**What to do**
Lines below that include the word "unavailable" should each be copied.

┌──

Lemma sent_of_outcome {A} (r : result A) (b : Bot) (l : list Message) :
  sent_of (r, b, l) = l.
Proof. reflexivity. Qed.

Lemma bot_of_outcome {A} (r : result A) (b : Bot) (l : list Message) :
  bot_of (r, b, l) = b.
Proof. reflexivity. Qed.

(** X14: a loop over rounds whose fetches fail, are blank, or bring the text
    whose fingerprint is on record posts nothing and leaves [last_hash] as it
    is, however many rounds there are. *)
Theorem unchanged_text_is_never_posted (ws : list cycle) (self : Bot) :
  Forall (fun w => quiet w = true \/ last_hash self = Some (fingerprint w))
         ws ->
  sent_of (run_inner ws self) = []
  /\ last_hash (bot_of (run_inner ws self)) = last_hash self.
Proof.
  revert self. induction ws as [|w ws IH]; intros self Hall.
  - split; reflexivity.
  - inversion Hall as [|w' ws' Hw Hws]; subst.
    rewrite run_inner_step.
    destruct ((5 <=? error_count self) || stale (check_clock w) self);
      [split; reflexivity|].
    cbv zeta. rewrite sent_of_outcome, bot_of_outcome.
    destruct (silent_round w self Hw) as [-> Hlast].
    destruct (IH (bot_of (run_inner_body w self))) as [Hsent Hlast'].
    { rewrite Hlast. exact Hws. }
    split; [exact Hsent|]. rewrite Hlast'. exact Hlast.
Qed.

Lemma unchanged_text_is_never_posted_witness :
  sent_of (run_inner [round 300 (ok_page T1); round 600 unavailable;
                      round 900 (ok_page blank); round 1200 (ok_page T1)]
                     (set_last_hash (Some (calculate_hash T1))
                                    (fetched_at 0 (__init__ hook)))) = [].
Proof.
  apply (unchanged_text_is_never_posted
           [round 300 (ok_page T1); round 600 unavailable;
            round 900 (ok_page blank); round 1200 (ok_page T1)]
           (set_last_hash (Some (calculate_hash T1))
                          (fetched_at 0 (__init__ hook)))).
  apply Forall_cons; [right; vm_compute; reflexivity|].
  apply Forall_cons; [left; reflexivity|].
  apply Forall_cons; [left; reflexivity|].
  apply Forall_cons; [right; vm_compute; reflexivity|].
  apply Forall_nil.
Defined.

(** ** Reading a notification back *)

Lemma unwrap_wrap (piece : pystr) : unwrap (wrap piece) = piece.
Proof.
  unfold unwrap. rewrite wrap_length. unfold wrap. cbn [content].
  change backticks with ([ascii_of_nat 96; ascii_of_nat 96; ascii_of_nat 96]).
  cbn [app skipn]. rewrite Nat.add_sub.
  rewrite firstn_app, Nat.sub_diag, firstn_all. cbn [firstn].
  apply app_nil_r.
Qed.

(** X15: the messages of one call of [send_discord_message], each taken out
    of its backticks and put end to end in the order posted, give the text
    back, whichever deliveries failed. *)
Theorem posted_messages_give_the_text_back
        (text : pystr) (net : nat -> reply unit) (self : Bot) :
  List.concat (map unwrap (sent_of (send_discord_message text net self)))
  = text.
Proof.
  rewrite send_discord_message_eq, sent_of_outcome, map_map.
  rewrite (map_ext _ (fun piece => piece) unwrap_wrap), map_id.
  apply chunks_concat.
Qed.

└──
┌──

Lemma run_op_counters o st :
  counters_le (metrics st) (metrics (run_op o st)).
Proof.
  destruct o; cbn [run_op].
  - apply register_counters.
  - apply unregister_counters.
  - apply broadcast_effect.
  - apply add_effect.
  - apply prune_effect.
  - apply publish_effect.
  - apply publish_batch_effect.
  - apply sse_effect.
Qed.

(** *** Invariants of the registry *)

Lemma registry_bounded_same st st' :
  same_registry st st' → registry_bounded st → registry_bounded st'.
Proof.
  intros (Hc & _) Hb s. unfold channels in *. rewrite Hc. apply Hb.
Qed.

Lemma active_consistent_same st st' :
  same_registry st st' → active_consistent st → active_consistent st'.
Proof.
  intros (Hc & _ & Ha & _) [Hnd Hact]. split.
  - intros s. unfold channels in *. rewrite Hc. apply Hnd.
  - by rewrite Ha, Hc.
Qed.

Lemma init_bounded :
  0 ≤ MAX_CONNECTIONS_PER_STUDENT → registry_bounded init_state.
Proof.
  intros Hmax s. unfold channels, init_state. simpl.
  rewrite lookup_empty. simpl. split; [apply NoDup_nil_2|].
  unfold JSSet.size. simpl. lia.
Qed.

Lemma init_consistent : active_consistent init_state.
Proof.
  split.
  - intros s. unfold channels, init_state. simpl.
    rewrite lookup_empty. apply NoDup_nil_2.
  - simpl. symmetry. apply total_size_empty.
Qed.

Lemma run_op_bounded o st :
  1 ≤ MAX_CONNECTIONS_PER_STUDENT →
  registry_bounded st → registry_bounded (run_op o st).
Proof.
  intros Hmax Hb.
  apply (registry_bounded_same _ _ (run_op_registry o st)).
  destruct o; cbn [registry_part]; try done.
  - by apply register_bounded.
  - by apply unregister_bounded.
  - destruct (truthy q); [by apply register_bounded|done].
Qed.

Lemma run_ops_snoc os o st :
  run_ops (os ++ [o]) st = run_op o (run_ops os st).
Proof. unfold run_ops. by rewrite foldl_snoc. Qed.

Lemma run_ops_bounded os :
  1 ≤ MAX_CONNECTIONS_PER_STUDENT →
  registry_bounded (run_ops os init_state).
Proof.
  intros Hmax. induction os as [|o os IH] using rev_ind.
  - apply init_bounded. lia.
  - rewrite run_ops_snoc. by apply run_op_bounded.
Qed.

└──

**Exercise result**
  sent_of (run_inner [round 300 (ok_page T1); round 600 unavailable;
           [round 300 (ok_page T1); round 600 unavailable;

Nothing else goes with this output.